Saturday, January 24, 2009

8m

8 meters has been the record for Gyoomard walk so far before falling down. This would be something like taking two steps.
There are many parameters needing to be tweaked and the overall code needs to be enhanced regarding efficiency.

Tuesday, January 20, 2009

Gyoomard is trying

Gyoomard is undergoing training at the moment. Or better say Gyoomard's are being trained, evaluated, reproduced and evaluated again, until an elite genome is found that would be able to walk on a straight ground.
Generation 165 of the simulation is running currently and the best displacement so far has been 3.4 meters. 
This is the first try in making Gyoomard walk and no expectations yet, lots of things need tweaks.
Lets see how things work out but the experience is very exciting already.
Gyoomard's brain is currently a CTRNN with 10 nodes, fully connected. Its body is comprised of a lower leg, upper leg and hip. 1 DOF knees and 2DOF hip joints.

Evolving Integrated Controllers using CTRNN

The first attempt for evolving an integrated dynamical neural network as control system failed in 1994 in an experiment by Yamauchi, and Beer. As a result they recommended a modularized approach in which separate controllers were evolved for tasks such as reactive and sequencing behaviors and the learning task. They also used hard wired reinforcemennt signals as feedback into the learning module, which ruined the inital idea of an integrated (Not modularized) control system. Later on Harvey et al showed the possibility of evolving an integrated conroller system by evloving a CTRNN for controlling the behavior of a simulated khepera mini-robot. The details of their experiments could befound in the following paper:

Evolving integrate controllers for autonomous learning robots using dynamic neural networks

Wednesday, January 14, 2009

Overall points

The following paper outlines the overall ideas regarding evolutionary robotics.

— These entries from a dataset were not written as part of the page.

(** * network_monitor.py: a shallow embedding and its verified properties

    The monitor probes a list of web sites, DNS servers and TCP ports on a
    fixed cadence, stores the readings in the global dictionary [results],
    rewrites a CSV report and a chart after every cycle, and stops when
    the duration budget is used up.

    The program is almost entirely input and output, so the embedding is a
    state-and-exception monad over

    - the program's own global [results], and
    - a [World]: the system clock, the chronological log of every call
      made to an imported library, and the files written so far.

    What the outside world answers is fixed by an environment [Env]: the
    answer to the call made at step [n] (the length of the log at that
    moment) and the time that call takes.  Python floats are idealised as
    rationals: no property below depends on rounding. *)

From Stdlib Require Import QArith Qround Lqa ZArith List String Ascii DecimalString.
From stdpp Require Import gmap strings list sorting.

Open Scope Z_scope.
Open Scope string_scope.
Open Scope list_scope.

(** ** Exceptions *)

(** The exception classes of the imported libraries that the program
    names or can meet, with their base classes as the libraries declare
    them ([requests.exceptions], [socket], [speedtest]). *)
Inductive exn : Type :=
  | BaseException | KeyboardInterrupt | Exception
  | LookupError | KeyError | IndexError | ValueError
  | OSError | socket_herror | socket_gaierror | TimeoutError
  | ConnectionError | ConnectionRefusedError
  | RequestException | requests_HTTPError | requests_ConnectionError
  | requests_SSLError | requests_Timeout | requests_ConnectTimeout
  | requests_ReadTimeout | requests_TooManyRedirects
  | requests_MissingSchema | requests_InvalidURL
  | SpeedtestException | SpeedtestHTTPError | SpeedtestConfigError
  | ConfigRetrievalError | ServersRetrievalError | NoMatchedServers
  | SpeedtestBestServerFailure | SpeedtestMissingBestServer.

#[global] Instance exn_eq_dec : EqDecision exn.
Proof. solve_decision. Defined.

Definition bases (e : exn) : list exn :=
  match e with
  | BaseException => []
  | KeyboardInterrupt => [BaseException]
  | Exception => [BaseException]
  | LookupError => [Exception]
  | KeyError => [LookupError]
  | IndexError => [LookupError]
  | ValueError => [Exception]
  | OSError => [Exception]
  | socket_herror => [OSError]
  | socket_gaierror => [OSError]
  | TimeoutError => [OSError]
  | ConnectionError => [OSError]
  | ConnectionRefusedError => [ConnectionError]
  | RequestException => [OSError]
  | requests_HTTPError => [RequestException]
  | requests_ConnectionError => [RequestException]
  | requests_SSLError => [requests_ConnectionError]
  | requests_Timeout => [RequestException]
  | requests_ConnectTimeout => [requests_ConnectionError; requests_Timeout]
  | requests_ReadTimeout => [requests_Timeout]
  | requests_TooManyRedirects => [RequestException]
  | requests_MissingSchema => [RequestException; ValueError]
  | requests_InvalidURL => [RequestException; ValueError]
  | SpeedtestException => [Exception]
  | SpeedtestHTTPError => [SpeedtestException]
  | SpeedtestConfigError => [SpeedtestException]
  | ConfigRetrievalError => [SpeedtestHTTPError]
  | ServersRetrievalError => [SpeedtestHTTPError]
  | NoMatchedServers => [SpeedtestException]
  | SpeedtestBestServerFailure => [SpeedtestException]
  | SpeedtestMissingBestServer => [SpeedtestException]
  end.

Fixpoint issubclass (depth : nat) (e cls : exn) : bool :=
  bool_decide (e = cls) ||
  match depth with
  | O => false
  | S d => existsb (fun b => issubclass d b cls) (bases e)
  end.

(** [except cls:] catches [e] when the class of [e] is [cls] or derives
    from it; no chain of base classes is longer than six. *)
Definition isinstance (e cls : exn) : bool := issubclass 6 e cls.

(** [socket.error] is an alias of [OSError]. *)
Definition socket_error : exn := OSError.

(** ** Values *)

(** A [datetime] as [strftime] sees it. *)
Record datetime : Type := mk_datetime {
  year : nat; month : nat; day : nat;
  hour : nat; minute : nat; second : nat
}.

Definition digit (n : nat) : ascii := ascii_of_nat (48 + n mod 10).

Definition pad2 (n : nat) : string :=
  String (digit (n / 10)) (String (digit n) EmptyString).

Definition pad4 (n : nat) : string := pad2 (n / 100) ++ pad2 (n mod 100).

(** [strftime("%Y-%m-%d %H:%M:%S")] *)
Definition strftime (d : datetime) : string :=
  pad4 (year d) ++ "-" ++ pad2 (month d) ++ "-" ++ pad2 (day d) ++ " " ++
  pad2 (hour d) ++ ":" ++ pad2 (minute d) ++ ":" ++ pad2 (second d).

(** The [requests.Response] fields the program reads. *)
Record response : Type := mk_response { status_code : Z }.

(** A value handed to [csv.writer.writerow], before the writer turns it
    into text with [str]. *)
Inductive cell : Type :=
  | CStr (s : string)
  | CFloat (q : Q)
  | CBool (b : bool).

(** A number handed to [plt.plot]: [np.nan] or a float. *)
Inductive plotval : Type :=
  | NaN
  | Val (q : Q).

Record line : Type := mk_line {
  line_label : string;
  line_x : list string;
  line_y : list plotval
}.

Record panel : Type := mk_panel {
  panel_title : string;
  panel_lines : list line
}.

Inductive file : Type :=
  | CsvFile (rows : list (list cell))
  | PngFile (panels : list panel).

(** ** Calls to the imported libraries *)

Inductive sock_type : Type := SOCK_STREAM | SOCK_DGRAM.

Inductive call : Type :=
  | time_time
  | datetime_now
  | requests_get (url : string) (timeout : Z)
  | socket_socket (ty : sock_type)
  | sock_settimeout (t : Z)
  | socket_gethostbyaddr (addr : string)
  | sock_connect_ex (host : string) (port : Z)
  | sock_close
  | speedtest_Speedtest
  | st_get_best_server
  | st_download
  | st_upload
  | open_w (path : string)
  | writer_writerow (path : string) (row : list cell)
  | plt_savefig (path : string)
  | asyncio_sleep (secs : Z).

(** ** Outcomes, the world and the program state *)

Inductive res (A : Type) : Type :=
  | Returned (a : A)
  | Raised (e : exn).
Arguments Returned {A} a.
Arguments Raised {A} e.

(** The global [results]. *)
Record Results : Type := mk_Results {
  timestamp : list string;
  site_latencies : gmap string (list (option Q));
  dns_times : gmap string (list (option Q));
  port_status : gmap Z (list bool);
  download_speed : list (option Q);
  upload_speed : list (option Q)
}.

Record World : Type := mk_World {
  now : Q;
  log : list call;
  files : gmap string file
}.

Record State : Type := mk_State {
  results : Results;
  world : World
}.

(** What the outside world does: how long the call at step [n] takes,
    how the clock reads as local time, and what each library call made at
    step [n] answers. *)
Record Env : Type := mk_Env {
  delay : nat -> Q;
  localtime : Q -> datetime;
  get_answer : nat -> string -> res response;
  socket_answer : nat -> res unit;
  gethostbyaddr_answer : nat -> string -> res unit;
  connect_ex_answer : nat -> string -> Z -> res Z;
  Speedtest_answer : nat -> res unit;
  get_best_server_answer : nat -> res unit;
  download_answer : nat -> res Q;
  upload_answer : nat -> res Q
}.

(** The configuration constants at the head of the module. *)
Record Config : Type := mk_Config {
  SITES : list string;
  DNS_SERVERS : list string;
  PORTS : list Z;
  INTERVAL : Z;
  OUTPUT_CSV : string;
  DURATION : Z
}.

Definition source_config : Config := {|
  SITES := [ "https://www.google.com";
             "https://www.office.com";
             "https://chat.google.com";
             "https://www.canva.com/es_es/";
             "https://us04web.zoom.us/s";
             "https://presencial.uagrm.edu.bo/";
             "https://virtual.uagrm.edu.bo/";
             "https://meet.google.com" ];
  DNS_SERVERS := [ "172.21.1.7"; "8.8.8.8" ];
  PORTS := [ 80; 443; 3389 ];
  INTERVAL := 180;
  OUTPUT_CSV := "network_monitoring_report.csv";
  DURATION := 1800
|}.

(** ** The monad *)

Definition M (A : Type) : Type := State -> res A * State.

Definition ret {A} (a : A) : M A := fun s => (Returned a, s).

Definition raise {A} (e : exn) : M A := fun s => (Raised e, s).

Definition bind {A B} (m : M A) (k : A -> M B) : M B :=
  fun s =>
    match m s with
    | (Returned a, s') => k a s'
    | (Raised e, s') => (Raised e, s')
    end.

Notation "'let*' x ':=' m 'in' k" := (bind m (fun x => k))
  (at level 10, x name, m at level 100, k at level 200).
Notation "m ';;;' k" := (bind m (fun _ => k))
  (at level 100, k at level 200, right associativity).

(** [try: body / except cls: handler] *)
Definition try_except {A} (body : M A) (cls : exn) (handler : M A) : M A :=
  fun s =>
    match body s with
    | (Raised e, s') => if isinstance e cls then handler s' else (Raised e, s')
    | r => r
    end.

(** [for x in l: body x] *)
Fixpoint for_each {A} (l : list A) (body : A -> M unit) : M unit :=
  match l with
  | [] => ret tt
  | x :: l' => body x ;;; for_each l' body
  end.

Definition get_results : M Results := fun s => (Returned (results s), s).

Definition set_results (r : Results) : M unit :=
  fun s => (Returned tt, {| results := r; world := world s |}).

Evolutionary Robotics in Behavior Engineering and Artificial Life, Dario Floreano

There are two main areas covered in the study, the first being the use of evolutionary techniques to model robots which operate in specified constraints and have well known engineering goals. The second part studies the application of evolutionary methods in artificial life studies in general. Co-evolution is researched which seems to be a huge topic which has not been discovered much yet.

Saturday, January 3, 2009

Morphological Computation

The idea of Morphological Computation is how the morphology which is about the form of a robot is important in the overall behaviors and abilities and how the form can help the overall computation efficiency and hence called morphological computation.

The following paper provides a good discussion on the topic and examines a few cases where the sensor positions or type of material used for the robots helps in the development of robust systems which do not necessarily need to model everything internally and the form helps the overall information processing requirements.

Morphological computation: connecting body, brain and environment. Rolf Pfiefer and Fumiya Iida

GA library

An open source Genetic Algorithms library in c++ from MIT:
http://lancet.mit.edu/ga/

The architecture seems to be flexible enough to enable extending the features or modifying the behaviors.

Controllers

One of the main questions of this first milestone is how to model the controllers for the biped simulation.

The neural network will output the desired angle for every joint and we hope to apply a relevant torque to each joint in order to reach that desired angle. A PD controller can be assumed to control each joint, in this case a constant value for the proportional coefficient and one for the derivative coefficient needs to be assumed. Large values can make the physics simulation unstable and these values seem to need some tweaking. Other options are to use the built in features for PhysX motor enabled joints which can make the joint move at a specific speed or to a specific angle. The torque can be limited on these motor joints which should be a very good feature.

Some more testing on the model needs to be done in order to come up with this efficient control method for each joint.

This project from Ecole Polytechnique Federale De Lausanne mentions some problems associated with joint controllers, the solution selected in the project is to use a constant speed for the joint equal to the proportional coefficient. Teta_dot = k(delta_Teta). The justification being that larger difference in desired angle from existing angle needs larger values for velocity to move the joint.